ピーマン
「神崎くん、大変なことが起きたわ……」
「大変なこと? 午前中の授業がようやく終わってみんながお弁当を食べようとしてるこのタイミングで?」
「解説ありがとう神崎くん。そう、このタイミングだからこそ私は困っているのよ」
「もしかして弁当忘れた?」
「ふふ、神崎くん。私がそんな下らないヘマをするような女に見えるの? だとしたら心外ね。そこまで私も馬鹿じゃないわ」
「え、それじゃあ今日弁当を家に忘れて来た俺は馬鹿ってこと?」
「いや、別にそういうわけじゃ……」
白森の心の声(私の馬鹿ー!! 何で神崎くんが馬鹿みたいなこと言っちゃてるのよ!! これじゃあ神崎くんに嫌われちゃうー!!)
白森は肩を落として落ち込んでしまう。その表情は今にも泣き出してしまいそうだ。
別に他の男子なら問題はないのだが、白森にとって神崎に嫌われるということは人生の終わりを意味すると言っても過言ではないのだ。

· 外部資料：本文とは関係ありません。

(** A bit is set when every id below it is taken, a word is full when every id
    of the layer is. *)
Lemma wf_full l p : wf l p ->
  (forall m, 0 <= m < 32 ->
     Z.testbit (bitmap p) m = true <-> forall id, digit l id = m -> get l p id <> 0) /\
  (bitmap p = IDR_FULL <-> forall id, get l p id <> 0).
Proof.
  revert p. induction l as [|l IH]; intros p Hp.
  all: match goal with |- ?A /\ _ => assert A as Hbit end.
  1, 3: intros m Hm; pose proof (wf_slot _ _ _ Hp Hm) as Hs; cbn [get];
    destruct (slot_at p m) as [|v|c] eqn:E; simpl in Hs.
  - rewrite Hs. split; [done|]. intros H. exfalso. apply (H m).
    + unfold digit. rewrite Z.div_1_r. apply Z.mod_small. lia.
    + unfold digit. rewrite Z.div_1_r, Z.mod_small, E by lia. done.
  - destruct Hs as (_ & Hv & ->). split; [|done]. intros _ id Hd. by rewrite Hd, E.
  - destruct Hs as ([] & _).
  - rewrite Hs. split; [done|]. intros H. exfalso.
    apply (H (m * 32 ^ Z.of_nat (S l) + 0)); unfold digit; rewrite block_of_mult;
      rewrite ?(Z.mod_small m 32), ?E by lia; try done; pose proof (pow32_pos (S l)); lia.
  - destruct Hs as ([=] & _).
  - destruct Hs as (Hc & _ & ->). destruct (IH c Hc) as [_ Hf]. rewrite Z.eqb_eq, Hf.
    split.
    + intros H id Hd. rewrite Hd, E. apply H.
    + intros H id. pose proof (get_slot l p m c id Hm E) as Hg.
      pose proof (pow32_pos (S l)) as Hp32. pose proof (Z.mod_pos_bound id _ Hp32).
      rewrite <- Hg. cbn [get]. apply H. unfold digit.
      rewrite block_of_mult by lia. rewrite Z.mod_small; lia.
  - split; [exact Hbit|]. rewrite full_bits by apply (wf_word _ _ Hp). split.
    + intros H id. by eapply Hbit; [apply (digit_range 0 id) | apply H, digit_range |].
    + intros H b Hb. apply Hbit; [done|]. intros id _. apply H.
  - split; [exact Hbit|]. rewrite full_bits by apply (wf_word _ _ Hp). split.
    + intros H id. by eapply Hbit; [apply (digit_range (S l) id) | apply H, digit_range |].
    + intros H b Hb. apply Hbit; [done|]. intros id _. apply H.
Qed.

Lemma free_bit l p id : wf l p -> get l p id = 0 -> Z.testbit (bitmap p) (digit l id) = false.
Proof.
  intros Hp Hg. apply not_true_iff_false. intros Hb.
  by eapply (proj1 (proj1 (wf_full l p Hp) _ (digit_range l id))) in Hb.
Qed.

Lemma free_not_full l p id : wf l p -> get l p id = 0 -> (bitmap p =? IDR_FULL) = false.
Proof.
  intros Hp Hg. apply Z.eqb_neq. intros Hb. by apply (proj1 (proj2 (wf_full l p Hp)) Hb id).
Qed.

(** ** Planting a pointer

    [put] plants a pointer where it belongs: what the descent and the marking
    of full layers do together. *)

Definition attach (q : idr_layer) (m : Z) (c : idr_layer) : idr_layer :=
  let q := set_slot q m (Layer c) in
  if bitmap c =? IDR_FULL then set_bitmap q (set_bit m (bitmap q)) else q.

Definition plant (p : idr_layer) (m ptr : Z) : idr_layer :=
  let p := set_slot p m (Ptr ptr) in
  let p := set_bitmap p (set_bit m (bitmap p)) in
  set_count p (count p + 1).

Fixpoint put (l : nat) (p : idr_layer) (id ptr : Z) : idr_layer :=
  let m := digit l id in
  match l with
  | O => plant p m ptr
  | S l =>
      match slot_at p m with
      | Layer c => attach p m (put l c id ptr)
      | _ => attach (set_count p (count p + 1)) m (put l new_layer id ptr)
      end
  end.

Lemma attach_wf l p m c n :
  wf (S l) p -> 0 <= m < 32 -> Z.testbit (bitmap p) m = false -> wf l c -> 0 < count c ->
  n = count p - Z.b2z (is_used (slot_at p m)) + 1 ->
  wf (S l) (attach (set_count p n) m c).
Proof.
  intros Hp Hm Hb Hc Hn ->. pose proof (wf_word _ _ Hp). unfold attach. cbn [bitmap set_slot set_count].
  assert (forall k, 0 <= k < 32 -> k <> m ->
            Z.testbit (set_bit m (bitmap p)) k = Z.testbit (bitmap p) k) as Hk.
  { intros k Hk Hne. rewrite set_bit_spec by lia.
    replace (k =? m) with false by lia. apply orb_false_r. }
  destruct (bitmap c =? IDR_FULL) eqn:E; apply (wf_update (S l) p); try done; cbn [is_used Z.b2z].
  - by apply word_set_bit.
  - split; [done|]. split; [done|]. rewrite set_bit_spec, E, Z.eqb_refl by lia. apply orb_true_r.
  - split; [done|]. split; [done|]. by rewrite E.
Qed.

Lemma attach_slot q m c k : length (ary q) = IDR_SIZE -> 0 <= m < 32 -> 0 <= k ->
  slot_at (attach q m c) k = if k =? m then Layer c else slot_at q k.
Proof.
  intros. unfold attach. destruct (bitmap c =? IDR_FULL); unfold set_bitmap, set_slot;
    cbn [ary bitmap count]; rewrite (slot_at_update _ _ _ _ _ _ q); done.
Qed.

Lemma attach_count q m c : count (attach q m c) = count q.
Proof. unfold attach. by destruct (bitmap c =? IDR_FULL). Qed.

Lemma set_count_id p : set_count p (count p) = p.
Proof. by destruct p. Qed.

Lemma used_pos l m s : l !! m = Some s -> is_used s = true -> 0 < used l.
Proof.
  intros Hm Hs. assert (0 <= used l) by (unfold used; lia).
  destruct (Z.eq_dec (used l) 0) as [H0|]; [|lia].
  by rewrite (used_zero _ H0 m s Hm) in Hs.
Qed.

Lemma slot_count_pos l p m : wf l p -> 0 <= m < 32 -> is_used (slot_at p m) = true -> 0 < count p.
Proof.
  intros (Hl & _ & -> & _)%wf_eq Hm Hs. eapply used_pos; [|exact Hs]. by apply slot_lookup.
Qed.

(** Whether two ids share all their digits up to [l]. *)
Definition same_low (l : nat) (i j : Z) : bool :=
  i mod 32 ^ Z.of_nat (S l) =? j mod 32 ^ Z.of_nat (S l).

Lemma same_low_S l i j :
  same_low (S l) i j = (digit (S l) i =? digit (S l) j) && same_low l i j.
Proof.
  unfold same_low. apply eq_true_iff_eq.
  rewrite andb_true_iff, !Z.eqb_eq. apply low_S.
Qed.

Lemma same_low_O i j : same_low 0 i j = (digit 0 i =? digit 0 j).
Proof.
  unfold same_low. apply eq_true_iff_eq. rewrite !Z.eqb_eq, low_S.
  change (32 ^ Z.of_nat 0) with 1. rewrite !Z.mod_1_r. tauto.
Qed.

Lemma get_attach l p q m c j :
  length (ary p) = IDR_SIZE -> ary q = ary p -> 0 <= m < 32 ->
  get (S l) (attach q m c) j = if digit (S l) j =? m then get l c j else get (S l) p j.
Proof.
  intros Hl Hq Hm. cbn [get]. pose proof (digit_range (S l) j).
  rewrite attach_slot by (rewrite ?Hq; done || lia).
  destruct (Z.eqb_spec (digit (S l) j) m); [done|]. unfold slot_at. by rewrite Hq.
Qed.
(* ===== verification/IdTreeSpec.v ===== *)
(** * What an id tree promises

    The descent of [sub_alloc] ends at the first free id, when that lies in the
    block of 1024 ids of the start or the start is 0; layers are added until
    there is room; removal frees the layers that become empty.  Within its
    contract the tree is a finite map ([idr_refines_map]).  Outside of it the
    allocation can return an id that it did not mark ([idr_same_id_twice]).
    The theorems hold up to five layers ([_idr_find] shifts by 35 bits with six)
    and so for 2^25 ids. *)

From S2P Require Import Prelude IdTree.


(** ** Where the descent lands *)

Lemma land_block q n : 0 <= n < 32 -> Z.land (32 * q) n = 0.
Proof.
  intros Hn. apply Z.bits_inj'. intros b Hb. rewrite Z.land_spec, Z.bits_0.
  replace (32 * q) with (Z.shiftl q 5) by (rewrite Z.shiftl_mul_pow2; lia).
  rewrite Z.shiftl_spec by done. destruct (Z.lt_ge_cases b 5).
  - by rewrite Z.testbit_neg_r by lia.
  - rewrite <- (Z.mod_small n (2 ^ 5)) by lia. rewrite Z.mod_pow2_bits_high by lia.
    apply andb_false_r.
Qed.

(** The exchange of the last digit of a number. *)
Lemma lxor_digit x m : 0 <= m < 32 -> Z.lxor (Z.lxor x (x mod 32)) m = 32 * (x / 32) + m.
Proof.
  intros Hm. rewrite (Z.div_mod x 32) at 1 by lia.
  rewrite (Z.add_nocarry_lxor (32 * _)) by (apply land_block, Z.mod_pos_bound; lia).
  rewrite (Z.lxor_assoc (32 * _)), Z.lxor_nilpotent, Z.lxor_0_r. symmetry.
  apply Z.add_nocarry_lxor, land_block. done.
Qed.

「冗談!! 冗談だから!! そんなに落ち込まないで!! ある、弁当あるから!!」
「本当に?」
「本当だって、ほら」
神崎はカバンの中から弁当を取り出してみせた。
「良かった。お弁当が無いなんて言ったらこれから神崎くんのことを『お弁当すら学校に持ってくることが出来ない無能な神崎くん』略してOMKと呼びことになるところだったわ」
さっきまでの落ち込んだ表情はどこに行ったのかスイッチを切り替えた白森の罵声が神崎に襲い掛かる。
「略す前の名前が異常に長えよ!!」
「別にいいじゃない。あくまで弁当を忘れてたらこの名前で呼ばれてだけなんだから」
「弁当を忘れて来たからってそんな意味不明な名前で呼ばれてたら嫌だわ!!」
「そんなことより大変なのよ」
「出たー!! 白森、お得意の相手の話を無視して自分の話を進める会話術ー!!」
白森は神崎のツッコミすら気にすることなくそのまま自分の話を続けていく。
「私のお弁当に……」
「お弁当に? なんだ虫でも入ってたのか?」
「ピーマンが入ってたんだよおおおお!!」
「はっ?」
「ピーマンがああああ、うわぁ!! もう駄目だああああ!! このお弁当は汚染されてしまったのよおおおお!! ピーマンによって一粒の米すら残さず全てええええ!!」
「いや、たかだかピーマンじゃん」
「たかだか? 今、たかだかって言った? ふざけてるの神崎くん? ピーマンと言えばエイリアンの血のような緑色に地獄のような苦味を持った最悪の食べ物……いいえ、あれは最早毒物!! そうピーマンは人類を潰すために作られた毒物なのよ!!」
「いや、ピーマンは野菜。美味しい野菜。肉と一緒に炒めたりすると美味しい野菜だから。そんな有害な物とかじゃ無いから」
「嘘よ!! ピーマンは毒なのよ!! ピーマンを食べた時の苦しみがあなたに想像できるの神崎くん!!」
「出来ねぇよ!! 高校生にもなってピーマン食べられないとかガキか!!」
「ガキじゃないわよ!! ピーマンなんか食べる方の頭がどうかしてるのよ!!」
「頭がどうかしてるのはお前だろうが!! ピーマンくらい大人しく食べやがれ!! 農家の人たちに失礼だろうが!!」
「嫌よ!! そこまで言うなら神崎くんが食べてよ!!」
「ああ、いいよ食ってやるよ!! 食えばいいんだろ!!」
「ええ、食べなさい!! そして味わうがいいわ!! ピーマンの恐ろしさを!!」
白森はピーマンを箸で取ると神崎の口に突っ込んだ!! 神崎は口に入れられたピーマンを笑顔で味わった上で飲み込んでみせる。
「そんな……何でピーマンを食べられるの……」
「そりゃあ、ピーマンくらい普通に食べれるに決まって……」
バン!! 机を叩きながら立ち上がる音が教室に響き渡る。全員の視線が向けられる中、神崎は何も言わずにすぐに教室を立ち去った。
「え? 神崎くんどこ行ったの?」
一人残された白森は弁当にまだ少し残っているピーマンをただ呆然と見つめるのだった。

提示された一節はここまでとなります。